* [Problem requirements]: Reproduce the entries shown below only from the line with "digits below carry one place. *)" down to the line with "(** The shortest", keeping both end lines and copying each one exactly.

* [Records provided]:
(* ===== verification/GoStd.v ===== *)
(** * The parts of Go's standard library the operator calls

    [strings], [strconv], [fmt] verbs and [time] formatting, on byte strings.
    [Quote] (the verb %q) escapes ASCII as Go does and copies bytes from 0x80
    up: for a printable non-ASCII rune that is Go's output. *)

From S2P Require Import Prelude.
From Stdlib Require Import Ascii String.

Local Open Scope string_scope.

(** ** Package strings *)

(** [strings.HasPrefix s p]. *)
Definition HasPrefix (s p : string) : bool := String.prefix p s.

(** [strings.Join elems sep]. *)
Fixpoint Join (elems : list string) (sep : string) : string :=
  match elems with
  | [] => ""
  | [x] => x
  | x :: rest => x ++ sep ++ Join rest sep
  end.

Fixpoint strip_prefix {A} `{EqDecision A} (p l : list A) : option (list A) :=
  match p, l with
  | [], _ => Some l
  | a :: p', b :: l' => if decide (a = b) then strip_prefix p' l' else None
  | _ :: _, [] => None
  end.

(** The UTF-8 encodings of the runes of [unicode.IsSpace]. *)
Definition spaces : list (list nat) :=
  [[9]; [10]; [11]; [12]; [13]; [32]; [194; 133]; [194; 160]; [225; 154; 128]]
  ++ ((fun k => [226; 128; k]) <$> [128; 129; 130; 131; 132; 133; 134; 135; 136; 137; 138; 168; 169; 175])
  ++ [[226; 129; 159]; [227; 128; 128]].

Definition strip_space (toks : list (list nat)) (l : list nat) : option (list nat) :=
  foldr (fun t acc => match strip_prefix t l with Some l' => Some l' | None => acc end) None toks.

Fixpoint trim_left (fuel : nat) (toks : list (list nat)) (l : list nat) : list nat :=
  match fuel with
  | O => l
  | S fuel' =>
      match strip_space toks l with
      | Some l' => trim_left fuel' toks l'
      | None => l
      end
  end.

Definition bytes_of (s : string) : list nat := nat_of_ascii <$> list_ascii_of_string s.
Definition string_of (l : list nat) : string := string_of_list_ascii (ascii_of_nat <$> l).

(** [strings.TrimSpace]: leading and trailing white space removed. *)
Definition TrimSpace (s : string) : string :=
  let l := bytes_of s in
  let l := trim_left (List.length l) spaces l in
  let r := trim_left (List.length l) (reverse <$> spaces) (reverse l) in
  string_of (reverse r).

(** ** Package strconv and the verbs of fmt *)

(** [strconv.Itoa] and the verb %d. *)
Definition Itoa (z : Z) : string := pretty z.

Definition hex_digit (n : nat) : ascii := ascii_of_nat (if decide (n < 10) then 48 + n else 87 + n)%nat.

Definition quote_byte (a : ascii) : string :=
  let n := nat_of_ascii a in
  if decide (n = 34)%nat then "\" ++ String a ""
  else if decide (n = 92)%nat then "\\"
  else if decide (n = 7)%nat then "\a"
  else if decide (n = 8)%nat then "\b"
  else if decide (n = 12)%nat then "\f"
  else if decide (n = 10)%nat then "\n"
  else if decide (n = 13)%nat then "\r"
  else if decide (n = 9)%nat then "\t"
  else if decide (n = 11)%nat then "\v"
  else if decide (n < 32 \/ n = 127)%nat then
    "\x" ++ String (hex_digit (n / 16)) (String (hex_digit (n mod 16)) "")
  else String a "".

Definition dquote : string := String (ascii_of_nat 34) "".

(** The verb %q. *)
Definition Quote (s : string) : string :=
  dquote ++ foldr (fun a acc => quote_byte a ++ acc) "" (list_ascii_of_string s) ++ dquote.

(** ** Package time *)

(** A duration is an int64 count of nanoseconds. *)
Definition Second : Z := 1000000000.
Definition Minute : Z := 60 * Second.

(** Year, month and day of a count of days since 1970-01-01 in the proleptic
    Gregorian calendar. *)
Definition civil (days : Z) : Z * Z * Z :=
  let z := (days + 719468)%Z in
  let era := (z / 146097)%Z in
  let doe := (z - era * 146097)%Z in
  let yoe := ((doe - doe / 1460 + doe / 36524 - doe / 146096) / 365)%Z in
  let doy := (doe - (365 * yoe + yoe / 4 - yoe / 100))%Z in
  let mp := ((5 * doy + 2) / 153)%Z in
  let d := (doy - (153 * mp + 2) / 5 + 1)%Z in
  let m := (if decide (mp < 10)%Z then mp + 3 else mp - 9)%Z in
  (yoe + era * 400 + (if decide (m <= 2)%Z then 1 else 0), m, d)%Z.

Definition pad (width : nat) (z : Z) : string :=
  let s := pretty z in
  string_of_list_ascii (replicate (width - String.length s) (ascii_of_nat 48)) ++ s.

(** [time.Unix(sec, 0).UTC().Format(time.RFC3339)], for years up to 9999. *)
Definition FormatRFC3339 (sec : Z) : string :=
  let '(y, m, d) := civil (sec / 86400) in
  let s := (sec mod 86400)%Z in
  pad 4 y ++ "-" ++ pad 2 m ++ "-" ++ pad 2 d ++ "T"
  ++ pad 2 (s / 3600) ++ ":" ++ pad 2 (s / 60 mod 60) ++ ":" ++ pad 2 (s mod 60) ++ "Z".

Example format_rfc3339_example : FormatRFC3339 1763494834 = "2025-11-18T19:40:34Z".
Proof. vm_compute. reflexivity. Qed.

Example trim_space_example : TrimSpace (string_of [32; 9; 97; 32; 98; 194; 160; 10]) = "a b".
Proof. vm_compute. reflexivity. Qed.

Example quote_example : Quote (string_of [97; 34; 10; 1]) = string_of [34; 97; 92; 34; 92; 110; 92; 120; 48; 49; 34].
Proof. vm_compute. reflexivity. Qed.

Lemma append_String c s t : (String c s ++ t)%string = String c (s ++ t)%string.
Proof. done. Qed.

==

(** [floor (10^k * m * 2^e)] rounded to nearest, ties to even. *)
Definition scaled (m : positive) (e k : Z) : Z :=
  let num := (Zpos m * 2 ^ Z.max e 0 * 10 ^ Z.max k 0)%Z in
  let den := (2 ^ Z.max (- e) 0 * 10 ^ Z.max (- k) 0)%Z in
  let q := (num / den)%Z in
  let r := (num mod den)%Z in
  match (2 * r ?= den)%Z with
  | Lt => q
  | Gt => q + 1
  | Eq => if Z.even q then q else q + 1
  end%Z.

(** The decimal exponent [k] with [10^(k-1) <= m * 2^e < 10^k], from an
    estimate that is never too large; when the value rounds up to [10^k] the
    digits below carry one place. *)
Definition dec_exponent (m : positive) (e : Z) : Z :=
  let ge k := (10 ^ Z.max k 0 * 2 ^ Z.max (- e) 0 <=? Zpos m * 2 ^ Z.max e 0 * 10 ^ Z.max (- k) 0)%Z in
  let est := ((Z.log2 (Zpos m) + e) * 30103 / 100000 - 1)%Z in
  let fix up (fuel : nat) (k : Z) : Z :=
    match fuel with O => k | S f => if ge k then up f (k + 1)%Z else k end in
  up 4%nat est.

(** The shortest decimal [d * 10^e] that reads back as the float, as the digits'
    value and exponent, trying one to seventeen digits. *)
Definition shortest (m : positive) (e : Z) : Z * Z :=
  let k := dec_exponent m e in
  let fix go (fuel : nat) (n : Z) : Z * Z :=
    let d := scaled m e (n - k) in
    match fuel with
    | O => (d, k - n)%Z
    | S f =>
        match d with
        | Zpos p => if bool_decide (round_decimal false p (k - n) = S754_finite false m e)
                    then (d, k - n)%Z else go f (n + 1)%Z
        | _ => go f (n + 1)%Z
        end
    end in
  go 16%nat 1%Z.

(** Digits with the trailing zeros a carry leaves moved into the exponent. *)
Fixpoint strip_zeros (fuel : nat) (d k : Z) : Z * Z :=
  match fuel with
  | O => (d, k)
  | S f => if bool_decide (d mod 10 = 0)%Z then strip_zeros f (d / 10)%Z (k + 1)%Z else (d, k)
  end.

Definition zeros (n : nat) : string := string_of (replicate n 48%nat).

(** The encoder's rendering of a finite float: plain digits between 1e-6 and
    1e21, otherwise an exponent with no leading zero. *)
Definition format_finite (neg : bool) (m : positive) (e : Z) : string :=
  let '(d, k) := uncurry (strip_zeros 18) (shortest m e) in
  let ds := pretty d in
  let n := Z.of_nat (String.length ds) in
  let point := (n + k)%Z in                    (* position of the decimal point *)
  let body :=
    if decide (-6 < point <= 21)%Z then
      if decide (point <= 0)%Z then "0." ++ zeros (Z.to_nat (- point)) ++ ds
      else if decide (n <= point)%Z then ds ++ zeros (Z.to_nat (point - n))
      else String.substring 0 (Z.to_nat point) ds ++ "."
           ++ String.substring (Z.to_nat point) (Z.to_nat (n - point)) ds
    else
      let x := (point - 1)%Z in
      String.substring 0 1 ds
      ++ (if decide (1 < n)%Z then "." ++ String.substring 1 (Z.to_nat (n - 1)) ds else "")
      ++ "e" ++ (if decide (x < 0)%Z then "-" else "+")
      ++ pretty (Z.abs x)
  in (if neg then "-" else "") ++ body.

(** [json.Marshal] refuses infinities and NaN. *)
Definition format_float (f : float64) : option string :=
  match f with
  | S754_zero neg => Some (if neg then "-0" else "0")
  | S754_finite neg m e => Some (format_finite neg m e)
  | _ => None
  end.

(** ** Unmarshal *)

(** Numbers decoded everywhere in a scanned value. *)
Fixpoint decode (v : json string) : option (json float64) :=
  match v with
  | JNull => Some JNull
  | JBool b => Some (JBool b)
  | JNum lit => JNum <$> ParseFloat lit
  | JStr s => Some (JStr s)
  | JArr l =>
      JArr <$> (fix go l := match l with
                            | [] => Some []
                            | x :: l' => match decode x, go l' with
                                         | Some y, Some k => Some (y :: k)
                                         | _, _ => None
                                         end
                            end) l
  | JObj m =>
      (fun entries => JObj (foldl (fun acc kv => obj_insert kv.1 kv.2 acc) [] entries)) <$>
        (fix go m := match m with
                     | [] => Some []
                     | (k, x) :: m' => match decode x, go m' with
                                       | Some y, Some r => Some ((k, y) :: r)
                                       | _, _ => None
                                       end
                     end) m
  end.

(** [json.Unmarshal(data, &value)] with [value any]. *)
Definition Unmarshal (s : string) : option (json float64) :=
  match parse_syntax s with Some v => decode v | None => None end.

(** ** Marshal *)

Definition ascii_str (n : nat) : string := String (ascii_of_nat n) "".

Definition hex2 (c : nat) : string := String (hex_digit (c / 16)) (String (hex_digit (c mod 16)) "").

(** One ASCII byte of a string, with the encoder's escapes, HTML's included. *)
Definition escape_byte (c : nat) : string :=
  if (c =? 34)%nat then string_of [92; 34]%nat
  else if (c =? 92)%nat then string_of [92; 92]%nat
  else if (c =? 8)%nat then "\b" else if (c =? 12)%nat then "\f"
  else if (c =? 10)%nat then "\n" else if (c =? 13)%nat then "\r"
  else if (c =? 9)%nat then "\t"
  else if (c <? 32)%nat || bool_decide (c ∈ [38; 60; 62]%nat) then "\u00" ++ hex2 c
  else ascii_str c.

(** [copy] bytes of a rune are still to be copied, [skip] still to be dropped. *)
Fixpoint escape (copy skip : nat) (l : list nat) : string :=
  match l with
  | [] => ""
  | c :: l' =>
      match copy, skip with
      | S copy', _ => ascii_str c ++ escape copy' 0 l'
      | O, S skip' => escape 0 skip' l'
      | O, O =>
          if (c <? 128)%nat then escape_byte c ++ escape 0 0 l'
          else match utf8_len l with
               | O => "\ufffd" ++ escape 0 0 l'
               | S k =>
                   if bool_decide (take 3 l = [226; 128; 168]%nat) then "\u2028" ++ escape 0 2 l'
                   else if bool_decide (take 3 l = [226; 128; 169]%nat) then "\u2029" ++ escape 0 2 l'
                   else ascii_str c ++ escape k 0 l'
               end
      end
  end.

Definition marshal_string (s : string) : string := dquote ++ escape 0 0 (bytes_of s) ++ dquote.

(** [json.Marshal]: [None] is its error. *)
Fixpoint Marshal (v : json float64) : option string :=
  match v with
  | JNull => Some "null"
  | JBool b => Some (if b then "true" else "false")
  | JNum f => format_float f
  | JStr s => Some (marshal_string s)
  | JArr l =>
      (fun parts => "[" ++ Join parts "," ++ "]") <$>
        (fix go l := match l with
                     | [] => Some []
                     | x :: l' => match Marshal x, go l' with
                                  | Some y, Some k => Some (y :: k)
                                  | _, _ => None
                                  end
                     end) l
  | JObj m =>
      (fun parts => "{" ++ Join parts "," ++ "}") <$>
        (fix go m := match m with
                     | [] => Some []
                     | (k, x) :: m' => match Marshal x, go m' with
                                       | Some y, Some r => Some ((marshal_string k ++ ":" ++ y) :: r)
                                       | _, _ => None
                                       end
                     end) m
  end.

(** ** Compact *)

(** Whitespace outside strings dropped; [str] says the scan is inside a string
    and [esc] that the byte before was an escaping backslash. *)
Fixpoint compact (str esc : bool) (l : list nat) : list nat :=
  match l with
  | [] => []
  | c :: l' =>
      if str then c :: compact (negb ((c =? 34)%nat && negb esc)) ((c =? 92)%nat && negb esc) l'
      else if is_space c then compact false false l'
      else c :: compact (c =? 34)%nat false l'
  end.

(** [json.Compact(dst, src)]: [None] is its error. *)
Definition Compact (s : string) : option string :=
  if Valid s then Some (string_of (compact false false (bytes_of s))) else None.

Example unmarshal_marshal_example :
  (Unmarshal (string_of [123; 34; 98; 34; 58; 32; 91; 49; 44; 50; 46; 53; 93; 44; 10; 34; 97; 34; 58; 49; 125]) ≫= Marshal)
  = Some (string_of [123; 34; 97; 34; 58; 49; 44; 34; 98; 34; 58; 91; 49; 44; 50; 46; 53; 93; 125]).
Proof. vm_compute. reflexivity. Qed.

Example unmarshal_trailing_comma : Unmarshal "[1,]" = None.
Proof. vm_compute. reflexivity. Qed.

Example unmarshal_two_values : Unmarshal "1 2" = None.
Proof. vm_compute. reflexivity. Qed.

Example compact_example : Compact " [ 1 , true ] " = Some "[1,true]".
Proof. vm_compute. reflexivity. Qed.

==

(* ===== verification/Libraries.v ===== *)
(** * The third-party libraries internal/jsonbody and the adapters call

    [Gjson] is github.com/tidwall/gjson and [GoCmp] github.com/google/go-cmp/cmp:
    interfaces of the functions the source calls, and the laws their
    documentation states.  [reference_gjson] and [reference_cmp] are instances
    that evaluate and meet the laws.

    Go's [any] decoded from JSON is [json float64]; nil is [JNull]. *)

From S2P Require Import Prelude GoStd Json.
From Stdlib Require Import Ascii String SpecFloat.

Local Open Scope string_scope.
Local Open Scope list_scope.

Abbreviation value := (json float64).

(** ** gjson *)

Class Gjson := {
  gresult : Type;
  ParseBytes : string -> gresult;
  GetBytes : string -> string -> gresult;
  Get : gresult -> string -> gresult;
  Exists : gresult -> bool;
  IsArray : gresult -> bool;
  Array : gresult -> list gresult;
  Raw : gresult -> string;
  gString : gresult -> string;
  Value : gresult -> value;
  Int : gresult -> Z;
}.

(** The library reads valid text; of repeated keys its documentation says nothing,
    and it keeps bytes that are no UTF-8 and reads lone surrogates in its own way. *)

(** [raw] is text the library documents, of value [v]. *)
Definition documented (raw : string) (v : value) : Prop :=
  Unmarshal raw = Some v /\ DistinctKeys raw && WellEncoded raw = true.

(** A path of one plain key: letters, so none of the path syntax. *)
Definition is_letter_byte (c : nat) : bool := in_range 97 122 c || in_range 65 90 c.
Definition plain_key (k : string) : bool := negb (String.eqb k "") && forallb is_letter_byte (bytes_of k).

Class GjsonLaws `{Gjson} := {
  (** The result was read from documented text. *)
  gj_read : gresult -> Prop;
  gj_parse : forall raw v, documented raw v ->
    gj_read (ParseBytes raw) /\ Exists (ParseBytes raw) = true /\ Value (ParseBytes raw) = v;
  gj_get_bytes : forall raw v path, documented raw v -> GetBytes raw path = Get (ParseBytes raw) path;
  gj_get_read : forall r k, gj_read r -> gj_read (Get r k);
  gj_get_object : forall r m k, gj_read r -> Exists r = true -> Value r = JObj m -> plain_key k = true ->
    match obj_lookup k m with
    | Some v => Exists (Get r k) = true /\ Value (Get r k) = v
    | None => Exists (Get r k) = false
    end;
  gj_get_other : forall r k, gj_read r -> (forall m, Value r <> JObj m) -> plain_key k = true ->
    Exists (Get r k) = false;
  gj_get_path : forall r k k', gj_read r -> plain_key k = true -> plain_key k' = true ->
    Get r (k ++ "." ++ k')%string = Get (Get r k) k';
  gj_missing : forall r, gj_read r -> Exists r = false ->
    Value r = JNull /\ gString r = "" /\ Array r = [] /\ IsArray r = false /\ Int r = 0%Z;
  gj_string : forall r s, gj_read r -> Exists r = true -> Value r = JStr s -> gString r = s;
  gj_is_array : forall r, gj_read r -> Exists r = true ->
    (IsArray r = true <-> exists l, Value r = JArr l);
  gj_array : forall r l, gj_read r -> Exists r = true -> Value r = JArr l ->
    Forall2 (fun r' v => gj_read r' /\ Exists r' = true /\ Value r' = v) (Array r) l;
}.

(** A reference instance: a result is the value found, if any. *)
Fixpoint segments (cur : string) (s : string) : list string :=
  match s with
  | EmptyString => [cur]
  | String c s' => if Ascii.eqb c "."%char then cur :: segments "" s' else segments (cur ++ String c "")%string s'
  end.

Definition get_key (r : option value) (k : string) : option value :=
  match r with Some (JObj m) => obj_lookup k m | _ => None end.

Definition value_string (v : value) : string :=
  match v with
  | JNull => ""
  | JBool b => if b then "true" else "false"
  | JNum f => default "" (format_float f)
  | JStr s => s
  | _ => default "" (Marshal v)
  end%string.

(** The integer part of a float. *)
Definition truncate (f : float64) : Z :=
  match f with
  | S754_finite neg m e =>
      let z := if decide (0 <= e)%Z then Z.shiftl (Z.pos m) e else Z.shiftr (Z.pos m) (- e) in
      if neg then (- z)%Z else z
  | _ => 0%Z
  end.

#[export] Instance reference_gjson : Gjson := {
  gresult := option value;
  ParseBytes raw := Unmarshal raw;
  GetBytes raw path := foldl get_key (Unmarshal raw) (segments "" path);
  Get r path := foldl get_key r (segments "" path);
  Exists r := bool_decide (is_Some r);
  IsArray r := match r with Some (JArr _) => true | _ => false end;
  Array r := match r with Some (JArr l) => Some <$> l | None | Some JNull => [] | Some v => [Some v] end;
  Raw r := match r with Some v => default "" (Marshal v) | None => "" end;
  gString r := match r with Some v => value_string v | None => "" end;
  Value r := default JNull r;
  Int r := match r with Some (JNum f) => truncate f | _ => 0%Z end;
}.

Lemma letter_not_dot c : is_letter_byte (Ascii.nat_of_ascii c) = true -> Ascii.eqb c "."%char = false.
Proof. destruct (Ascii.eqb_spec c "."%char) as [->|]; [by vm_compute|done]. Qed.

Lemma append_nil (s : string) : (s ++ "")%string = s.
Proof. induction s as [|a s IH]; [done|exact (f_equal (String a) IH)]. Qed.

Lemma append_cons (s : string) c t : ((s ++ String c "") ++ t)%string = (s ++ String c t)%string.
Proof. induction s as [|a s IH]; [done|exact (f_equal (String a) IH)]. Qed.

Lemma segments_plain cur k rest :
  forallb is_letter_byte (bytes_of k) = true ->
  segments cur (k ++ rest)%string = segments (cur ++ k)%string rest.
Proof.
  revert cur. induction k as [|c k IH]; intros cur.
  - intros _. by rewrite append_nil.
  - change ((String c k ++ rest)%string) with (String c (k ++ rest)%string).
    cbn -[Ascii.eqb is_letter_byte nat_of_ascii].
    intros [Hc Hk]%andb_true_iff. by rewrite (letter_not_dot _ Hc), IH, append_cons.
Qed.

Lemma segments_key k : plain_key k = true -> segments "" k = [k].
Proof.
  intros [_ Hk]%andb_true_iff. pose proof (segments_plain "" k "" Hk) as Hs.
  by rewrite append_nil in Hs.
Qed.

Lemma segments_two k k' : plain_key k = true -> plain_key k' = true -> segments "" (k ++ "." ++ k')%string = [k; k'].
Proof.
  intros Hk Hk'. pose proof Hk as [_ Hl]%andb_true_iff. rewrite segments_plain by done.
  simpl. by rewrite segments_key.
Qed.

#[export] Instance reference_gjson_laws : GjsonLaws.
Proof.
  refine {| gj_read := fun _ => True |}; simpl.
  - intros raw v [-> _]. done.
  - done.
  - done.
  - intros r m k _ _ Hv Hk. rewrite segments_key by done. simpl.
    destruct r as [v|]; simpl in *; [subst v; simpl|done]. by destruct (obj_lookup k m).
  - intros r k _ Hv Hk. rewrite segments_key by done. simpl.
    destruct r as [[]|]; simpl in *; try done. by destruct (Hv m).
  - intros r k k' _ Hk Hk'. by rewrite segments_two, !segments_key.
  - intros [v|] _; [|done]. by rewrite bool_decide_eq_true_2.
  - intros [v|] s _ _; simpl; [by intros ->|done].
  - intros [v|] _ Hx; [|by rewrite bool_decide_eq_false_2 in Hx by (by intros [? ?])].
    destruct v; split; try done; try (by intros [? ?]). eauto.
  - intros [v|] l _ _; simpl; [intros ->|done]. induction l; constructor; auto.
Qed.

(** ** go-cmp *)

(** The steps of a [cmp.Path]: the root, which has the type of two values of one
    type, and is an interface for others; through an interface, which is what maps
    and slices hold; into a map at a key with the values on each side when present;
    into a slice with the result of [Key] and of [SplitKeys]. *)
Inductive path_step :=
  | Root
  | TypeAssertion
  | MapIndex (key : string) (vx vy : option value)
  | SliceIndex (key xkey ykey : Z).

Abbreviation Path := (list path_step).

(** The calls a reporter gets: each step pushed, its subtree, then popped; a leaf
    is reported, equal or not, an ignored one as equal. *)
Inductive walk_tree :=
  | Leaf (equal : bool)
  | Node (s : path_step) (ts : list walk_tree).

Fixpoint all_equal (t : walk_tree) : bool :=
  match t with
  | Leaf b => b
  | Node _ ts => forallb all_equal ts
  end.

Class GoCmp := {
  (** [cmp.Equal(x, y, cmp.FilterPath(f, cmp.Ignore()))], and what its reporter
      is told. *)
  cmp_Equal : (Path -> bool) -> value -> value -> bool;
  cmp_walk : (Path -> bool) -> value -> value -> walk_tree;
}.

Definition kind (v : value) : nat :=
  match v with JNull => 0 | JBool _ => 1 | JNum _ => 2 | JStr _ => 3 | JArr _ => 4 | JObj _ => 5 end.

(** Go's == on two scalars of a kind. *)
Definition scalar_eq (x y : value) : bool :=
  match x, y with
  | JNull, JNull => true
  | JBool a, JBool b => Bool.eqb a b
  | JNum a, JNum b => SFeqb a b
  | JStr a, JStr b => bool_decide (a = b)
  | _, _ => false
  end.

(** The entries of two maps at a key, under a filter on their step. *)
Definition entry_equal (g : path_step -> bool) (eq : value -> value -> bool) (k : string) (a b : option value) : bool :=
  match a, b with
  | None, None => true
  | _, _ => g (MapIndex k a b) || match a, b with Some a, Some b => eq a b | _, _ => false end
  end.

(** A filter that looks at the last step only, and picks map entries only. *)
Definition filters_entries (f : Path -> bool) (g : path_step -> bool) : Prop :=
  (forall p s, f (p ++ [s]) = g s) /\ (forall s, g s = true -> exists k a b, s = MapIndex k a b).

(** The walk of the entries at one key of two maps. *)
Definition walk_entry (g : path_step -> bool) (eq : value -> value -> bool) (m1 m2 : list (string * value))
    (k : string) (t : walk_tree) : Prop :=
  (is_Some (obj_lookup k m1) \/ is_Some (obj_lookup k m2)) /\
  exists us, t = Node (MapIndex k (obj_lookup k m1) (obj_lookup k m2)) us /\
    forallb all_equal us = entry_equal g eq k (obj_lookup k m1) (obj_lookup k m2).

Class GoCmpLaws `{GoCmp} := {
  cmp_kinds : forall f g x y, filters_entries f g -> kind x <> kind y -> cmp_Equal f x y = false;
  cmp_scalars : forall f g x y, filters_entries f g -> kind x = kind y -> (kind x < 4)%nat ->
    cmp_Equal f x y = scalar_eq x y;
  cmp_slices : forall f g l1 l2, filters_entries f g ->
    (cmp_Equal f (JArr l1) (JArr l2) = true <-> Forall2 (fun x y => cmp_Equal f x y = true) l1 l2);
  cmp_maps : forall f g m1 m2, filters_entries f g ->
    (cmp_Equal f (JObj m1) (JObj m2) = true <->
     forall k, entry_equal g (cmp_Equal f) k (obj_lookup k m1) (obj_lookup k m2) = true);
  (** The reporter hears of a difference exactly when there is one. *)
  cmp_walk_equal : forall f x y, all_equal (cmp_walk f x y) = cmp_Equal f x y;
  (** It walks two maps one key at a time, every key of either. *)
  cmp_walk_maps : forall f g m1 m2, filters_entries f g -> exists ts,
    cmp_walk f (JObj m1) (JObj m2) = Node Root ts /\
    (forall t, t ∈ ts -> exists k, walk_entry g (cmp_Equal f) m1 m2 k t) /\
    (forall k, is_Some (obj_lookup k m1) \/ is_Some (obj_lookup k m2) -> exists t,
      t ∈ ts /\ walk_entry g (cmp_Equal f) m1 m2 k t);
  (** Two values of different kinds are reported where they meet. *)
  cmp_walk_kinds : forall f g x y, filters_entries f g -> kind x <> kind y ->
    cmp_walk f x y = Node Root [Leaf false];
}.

* [Answer to this task]:
    digits below carry one place. *)
Definition dec_exponent (m : positive) (e : Z) : Z :=
  let ge k := (10 ^ Z.max k 0 * 2 ^ Z.max (- e) 0 <=? Zpos m * 2 ^ Z.max e 0 * 10 ^ Z.max (- k) 0)%Z in
  let est := ((Z.log2 (Zpos m) + e) * 30103 / 100000 - 1)%Z in
  let fix up (fuel : nat) (k : Z) : Z :=
    match fuel with O => k | S f => if ge k then up f (k + 1)%Z else k end in
  up 4%nat est.

(** The shortest decimal [d * 10^e] that reads back as the float, as the digits'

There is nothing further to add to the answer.